Reply By: BenUserPosted: Saturday, January 07, 2006
Golly gee Batman. I thought we went to war over WMDs.

We wil forgive you your ignorance.

This time.

Reply #14 Top

altho--since your opinions generaly seem grounded in some sorta aspect of reality

As opposed to yours?

Reply #15 Top
kingbee -

If Bush and the administration are such pathologic & willing liars, why didn't they just make this shit up 2 years ago? Same with WMD.

You want to have your cake and eat it, too. Just dismiss anything not found "soon enough" - the definition of "soon enough" of course being yours.

Cheers,
Daiwa
Reply #16 Top
Well done Kingbee, I had completely forgotten Kirstol was the head of the conservative. Stephen's name rang a bell but I couldn't identify what article he had written. Today I remembered.

Stephen was the man behind Case Closed
http://www.weeklystandard.com/Content/Public/Articles/000/000/003/378fmxyz.asp

Who reported on Feith's memo
http://www.antiwar.com/ips/lobe080703.html

And issued a retraction
http://www.defenselink.mil/releases/2003/nr20031115-0642.html

I am reminded of Bill Moyer's comments about the guy who kept getting it wrong.
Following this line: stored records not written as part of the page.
(** Compression is never structurally destructive.  Only the [messages] of the
    payload can change; their number, the role of each, and (outside copies of
    the system message) every field but the content survive, so tool-call
    links stay intact; the first system message and the last [keep_tail]
    messages are identical; and the reported token counts are those of the
    payloads, the second never larger than the first. *)
Theorem compress_preserves_structure {SJ : SerdeJson} {SHA : Sha256} {HM : HmacSha256}
    (default_hash : str -> str -> Z) (payload : Value) (cfg : CompressionConfig) :
  let o := compress default_hash payload cfg in
  tokens_before o = approx_tokens (to_string payload) /\
  tokens_after o = approx_tokens (to_string (out_payload o)) /\
  tokens_after o <= tokens_before o /\
  (out_payload o = payload \/
   exists msgs out, value_get (lit "messages") payload = Some (Array msgs) /\
     out_payload o = value_insert (lit "messages") (Array out) payload /\
     length out = length msgs /\
     preserved (length msgs - keep_tail cfg) msgs out).
Proof.
  unfold compress. set (tokens := approx_tokens (to_string payload)). cbn zeta.
  assert (forall P : Prop, (tokens_before (unchanged payload tokens) = tokens /\
     tokens_after (unchanged payload tokens) =
       approx_tokens (to_string (out_payload (unchanged payload tokens))) /\
     tokens_after (unchanged payload tokens) <= tokens_before (unchanged payload tokens) /\
     (out_payload (unchanged payload tokens) = payload \/ P))) as Hsame.
  { intros P. cbn. split; [done|]. split; [done|]. split; [lia|by left]. }
  destruct (value_get (lit "messages") payload ≫= as_array) as [msgs|] eqn:Em; [|apply Hsame].
  destruct (_ || _); [apply Hsame|].
  pose proof (run_passes_preserved default_hash payload cfg tokens msgs) as Hp.
  destruct (run_passes _ _ _ _ _) as [out changed]. cbn [fst] in Hp.
  destruct changed; cbn [negb]; [|apply Hsame]. destruct (_ >? tokens) eqn:Eg; [apply Hsame|]. b2p.
  cbn [tokens_before tokens_after out_payload].
  split; [done|]. split; [done|]. split; [done|]. right. exists msgs, out.
  split; [apply bind_Some in Em as (v & -> & Hv); destruct v; try done; by injection Hv as ->|].
  split; [done|]. split; [|done]. destruct Hp as [Hk _]. symmetry. by eapply Forall2_length.
Qed.

(** * Idempotence *)

(** Two facts about [serde_json] texts: printing a document read back from its
    own print gives the same text, and a text that starts like a stub is not
    JSON. *)
Class JsonTextLaws {SJ : SerdeJson} := {
  reprint v w : from_bytes (as_bytes (to_string v)) = Ok w -> to_string w = to_string v;
  stub_not_json s : starts_with STUB_PREFIX s = true -> is_ok (from_bytes (as_bytes s)) = false;
}.

Section Idempotence.
Context {SJ : SerdeJson} {JL : JsonTextLaws} {SHA : Sha256} {HM : HmacSha256}.
Variable default_hash : str -> str -> Z.

Lemma map_before_rel (R : Value -> Value -> Prop) f stop msgs :
  (forall m, R m m) -> (forall m m', f m = Some m' -> R m m') ->
  Forall2 R msgs (map_before f stop msgs).1.
Proof.
  intros Hr Hf. assert (forall l, Forall2 R l l) as Hl by (induction l; by constructor).
  revert stop. induction msgs as [|m msgs IH]; intros [|stop]; cbn; try apply Hl.
  specialize (IH stop). destruct (map_before f stop msgs) as [r c].
  destruct (f m) as [m'|] eqn:E; cbn; (constructor; [|done]); [by apply Hf|done].
Qed.

Lemma map_before_id f stop msgs :
  Forall (fun m => f m = None \/ f m = Some m) (take stop msgs) -> (map_before f stop msgs).1 = msgs.
Proof.
  revert stop. induction msgs as [|m msgs IH]; intros [|stop]; cbn; try done.
  rewrite Forall_cons. intros [Hm H]. specialize (IH stop H).
  destruct (map_before f stop msgs) as [r c]. cbn in IH. subst.
  by destruct Hm as [-> | ->].
Qed.

(** After a pass whose rewrites satisfy [P], the visited messages satisfy [P] or
    were left alone. *)
Lemma map_before_settled f stop msgs (P : Value -> Prop) :
  (forall m m', f m = Some m' -> P m') -> (forall m, f m = None -> P m) ->
  Forall P (take stop (map_before f stop msgs).1).
Proof.
  intros Hs Hn. revert stop. induction msgs as [|m msgs IH]; intros [|stop]; cbn; try constructor.
  specialize (IH stop). destruct (map_before f stop msgs) as [r c].
  destruct (f m) as [m'|] eqn:E; cbn; constructor; eauto.
Qed.

Lemma collapse_loop_rel (R : Value -> Value -> Prop) key seen stop msgs :
  (forall m, R m m) ->
  (forall m role content m', duplicate_candidate key m = Some (role, content) ->
     duplicate_stub key role content m = Some m' -> R m m') ->
  Forall2 R msgs (collapse_loop default_hash key seen stop msgs).1.
Proof.
  intros Hr Hd. assert (forall l, Forall2 R l l) as Hl by (induction l; by constructor).
  revert seen stop. induction msgs as [|m msgs IH]; intros seen [|stop]; cbn [collapse_loop];
    try apply Hl.
  assert (forall seen', Forall2 R (m :: msgs)
    (let '(rest', changed) := collapse_loop default_hash key seen' stop msgs in
     (m :: rest', changed)).1) as Hskip.
  { intros seen'. specialize (IH seen' stop). destruct (collapse_loop _ _ _ _ _).
    constructor; [apply Hr|done]. }
  destruct (duplicate_candidate key m) as [[role content]|] eqn:Ec; [|apply Hskip].
  destruct (seen !! _) as [first|]; [|apply Hskip].
  destruct (negb (value_eqb first m)); [apply Hskip|].
  destruct (duplicate_stub key role content m) as [m'|] eqn:Es; [|apply Hskip].
  specialize (IH seen stop). destruct (collapse_loop _ _ _ _ _). cbn. constructor; [|done].
  by eapply Hd.
Qed.

Lemma stub_text_prefix rest : starts_with STUB_PREFIX (lit "[pruned: " ++ rest) = true.
Proof. unfold STUB_PREFIX. eval_lit. cbn [app starts_with]. by rewrite !Z.eqb_refl. Qed.

Lemma audit_stub_prefix reason tokens v key :
  starts_with STUB_PREFIX (audit_stub reason tokens v key) = true.
Proof. apply tag_stub_prefix, stub_text_prefix. Qed.

Lemma audit_stub_recognised reason tokens v key :
  is_machine_stub key (audit_stub reason tokens v key) = true.
Proof. apply tag_stub_recognised, stub_text_prefix. Qed.

Lemma stub_message_content role stub : msg_content_str (stub_message role stub) = Some stub.
Proof.
  unfold msg_content_str, stub_message. cbn [value_get map_get].
  rewrite (proj2 (str_eqb_neq (lit "role") (lit "content"))) by done. by rewrite str_eqb_refl.
Qed.

Lemma insert_content m c : is_object m = true ->
  msg_content_str (value_insert (lit "content") (JString c) m) = Some c.
Proof.
  destruct m as [| | | | |obj]; try done. intros _. unfold msg_content_str. cbn [value_insert value_get].
  assert (map_get (lit "content") (map_insert (lit "content") (JString c) obj) = Some (JString c)) as ->;
    [|done].
  generalize (lit "content") as k. intros k.
  induction obj as [|[x w] obj IH]; cbn; [by rewrite str_eqb_refl|].
  destruct (str_eqb x k) eqn:E; cbn; rewrite E; done.
Qed.

(** ** Minification *)

Lemma normalize_settled m m' : normalize_message m = Some m' -> normalize_message m' = None.
Proof.
  intros H. pose proof (normalize_message_kept m m' H) as [[Hrole _] _].
  unfold normalize_message in H.
  destruct (negb (str_eqb (msg_role m) (lit "tool")) && _) eqn:Er; [done|].
  destruct (msg_content_str m) as [content|]; [|done].
  destruct (looks_like_json content); [|done]. cbn [negb] in H.
  destruct (from_str content) as [parsed|]; [|done].
  destruct (from_str (to_string parsed)) as [reparsed|] eqn:Ep; [|done].
  destruct (negb _) in H; [done|]. destruct (_ <? _) in H; [|done].
  destruct (is_object m) eqn:Eo; [|done]. injection H as <-.
  unfold normalize_message. rewrite Hrole, Er, insert_content by done.
  destruct (looks_like_json _); [|done]. cbn [negb]. rewrite Ep.
  apply reprint in Ep. rewrite Ep. case_match; [done|]. by rewrite Z.ltb_irrefl.
Qed.

Lemma stub_content_settled m c : msg_content_str m = Some c -> starts_with STUB_PREFIX c = true ->
  normalize_message m = None.
Proof.
  intros Hc Hp. unfold normalize_message. case_match; [done|]. rewrite Hc.
  case_match; [done|]. unfold from_str. apply stub_not_json in Hp.
  by destruct (from_bytes (as_bytes c)).
Qed.

(** ** Repeated messages *)

Lemma duplicate_stub_skipped key role content m m' :
  duplicate_stub key role content m = Some m' -> duplicate_candidate key m' = None.
Proof.
  unfold duplicate_stub. case_match; [done|]. intros [= <-]. unfold duplicate_candidate.
  rewrite stub_message_content. case_match; [done|]. case_match; [done|].
  by rewrite audit_stub_recognised.
Qed.

Lemma collapse_loop_twice key seen stop msgs :
  let out := (collapse_loop default_hash key seen stop msgs).1 in
  (collapse_loop default_hash key seen stop out).1 = out.
Proof.
  cbn zeta. revert seen stop. induction msgs as [|m msgs IH]; intros seen [|stop];
    cbn [collapse_loop]; try done.
  destruct (duplicate_candidate key m) as [[role content]|] eqn:Ec.
  2:{ specialize (IH seen stop). destruct (collapse_loop _ _ seen _ msgs) as [r c]. cbn [fst] in *.
      cbn [collapse_loop]. rewrite Ec. destruct (collapse_loop _ _ _ _ r). cbn in *. congruence. }
  destruct (seen !! default_hash role content) as [first|] eqn:Es.
  2:{ specialize (IH (<[default_hash role content := m]> seen) stop).
      destruct (collapse_loop _ _ _ _ msgs) as [r c]. cbn [fst] in *. cbn [collapse_loop].
      rewrite Ec, Es. destruct (collapse_loop _ _ _ _ r). cbn in *. congruence. }
  specialize (IH seen stop). destruct (collapse_loop _ _ seen _ msgs) as [r c]. cbn [fst] in *.
  destruct (negb (value_eqb first m)) eqn:Ev.
  { cbn [fst collapse_loop]. rewrite Ec, Es, Ev. destruct (collapse_loop _ _ _ _ r). cbn in *. congruence. }
  destruct (duplicate_stub key role content m) as [m'|] eqn:Ed; cbn [fst collapse_loop].
  - rewrite (duplicate_stub_skipped _ _ _ _ _ Ed). destruct (collapse_loop _ _ _ _ r). cbn in *. congruence.
  - rewrite Ec, Es, Ev, Ed. destruct (collapse_loop _ _ _ _ r). cbn in *. congruence.
Qed.

Lemma tool_not_candidate key m : msg_role m = lit "tool" -> duplicate_candidate key m = None.
Proof. intros H. unfold duplicate_candidate. by rewrite H. Qed.

Lemma stub_tool_role th key m m' : stub_tool_message th key m = Some m' ->
  msg_role m = lit "tool" /\ msg_role m' = lit "tool".
Proof.
  intros H. pose proof (stub_tool_kept th key m m' H) as [[Hr _] _]. unfold stub_tool_message in H.
  destruct (str_eqb (msg_role m) (lit "tool")) eqn:E; [|done]. apply str_eqb_eq in E. split; congruence.
Qed.

(** Stubbing tool outputs does not disturb the duplicate pass. *)
Lemma collapse_loop_tools th key seen stop msgs :
  (collapse_loop default_hash key seen stop msgs).1 = msgs ->
  let out := (map_before (stub_tool_message th key) stop msgs).1 in
  (collapse_loop default_hash key seen stop out).1 = out.
Proof.
  cbn zeta. revert seen stop. induction msgs as [|m msgs IH]; intros seen [|stop];
    cbn [collapse_loop map_before]; try done. intros Hfix.
  assert (forall seen', (collapse_loop default_hash key seen' stop msgs).1 = msgs ->
    (collapse_loop default_hash key seen' stop (map_before (stub_tool_message th key) stop msgs).1).1
    = (map_before (stub_tool_message th key) stop msgs).1) as IH' by (intros; by apply IH).
  clear IH. destruct (map_before (stub_tool_message th key) stop msgs) as [r c]. cbn [fst] in *.
  destruct (stub_tool_message th key m) as [m'|] eqn:Et.
  - apply stub_tool_role in Et as [Hm Hm']. rewrite tool_not_candidate in Hfix by done.
    cbn [fst collapse_loop]. rewrite tool_not_candidate by done. specialize (IH' seen).
    destruct (collapse_loop _ _ _ _ msgs). cbn in Hfix. injection Hfix as Hfix.
    destruct (collapse_loop _ _ _ _ r). cbn in *. f_equal. by apply IH'.
  - cbn [fst collapse_loop]. destruct (duplicate_candidate key m) as [[role content]|].
    2:{ specialize (IH' seen). destruct (collapse_loop _ _ _ _ msgs). cbn in Hfix. injection Hfix as Hfix.
        destruct (collapse_loop _ _ _ _ r). cbn in *. f_equal. by apply IH'. }
    destruct (seen !! default_hash role content) as [first|].
    2:{ specialize (IH' (<[default_hash role content := m]> seen)).
        destruct (collapse_loop _ _ _ _ msgs). cbn in Hfix. injection Hfix as Hfix.
        destruct (collapse_loop _ _ _ _ r). cbn in *. f_equal. by apply IH'. }
    specialize (IH' seen). destruct (collapse_loop _ _ seen _ msgs) as [x cx].
    destruct (collapse_loop _ _ seen _ r) as [y cy]. cbn [fst] in IH'.
    destruct (negb (value_eqb first m)); cbn in *; [injection Hfix as Hfix; f_equal; by apply IH'|].
    destruct (duplicate_stub key role content m); cbn in *;
      [injection Hfix as Hm Hfix; rewrite Hm|injection Hfix as Hfix]; f_equal; by apply IH'.
Qed.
I think his latest article has a more than a few similarities with old one eh?
Reply #17 Top
dan rather, ted koppel, peter jennings, tom brokaw and the rest of the major tv network newscasters/anchors/analysts, reporters were--as a consequence of not actually owning the networks for whom they worked--unable to broadcast any unapproved information or opinion.


I fail to see how this makes any difference - Kristol just cuts out the middleman.

Rather had "no agenda"? Puhleez.

contrast that with publisher kristol who not only owns the standard and therefore can print any damn thing he can imagine or convince himself to be the truth.


How exactly does this contrast with the NYT? Again, the only difference I see is the NYT's publisher doesn't write a column.

for as long as he's able to retain control of his lil publication, you can expect an endless parade of 'proof' he was right.


And for as long as there is a leftist media, you can expect an endless parade of innuendo, distortion and false accusations. So what's your point?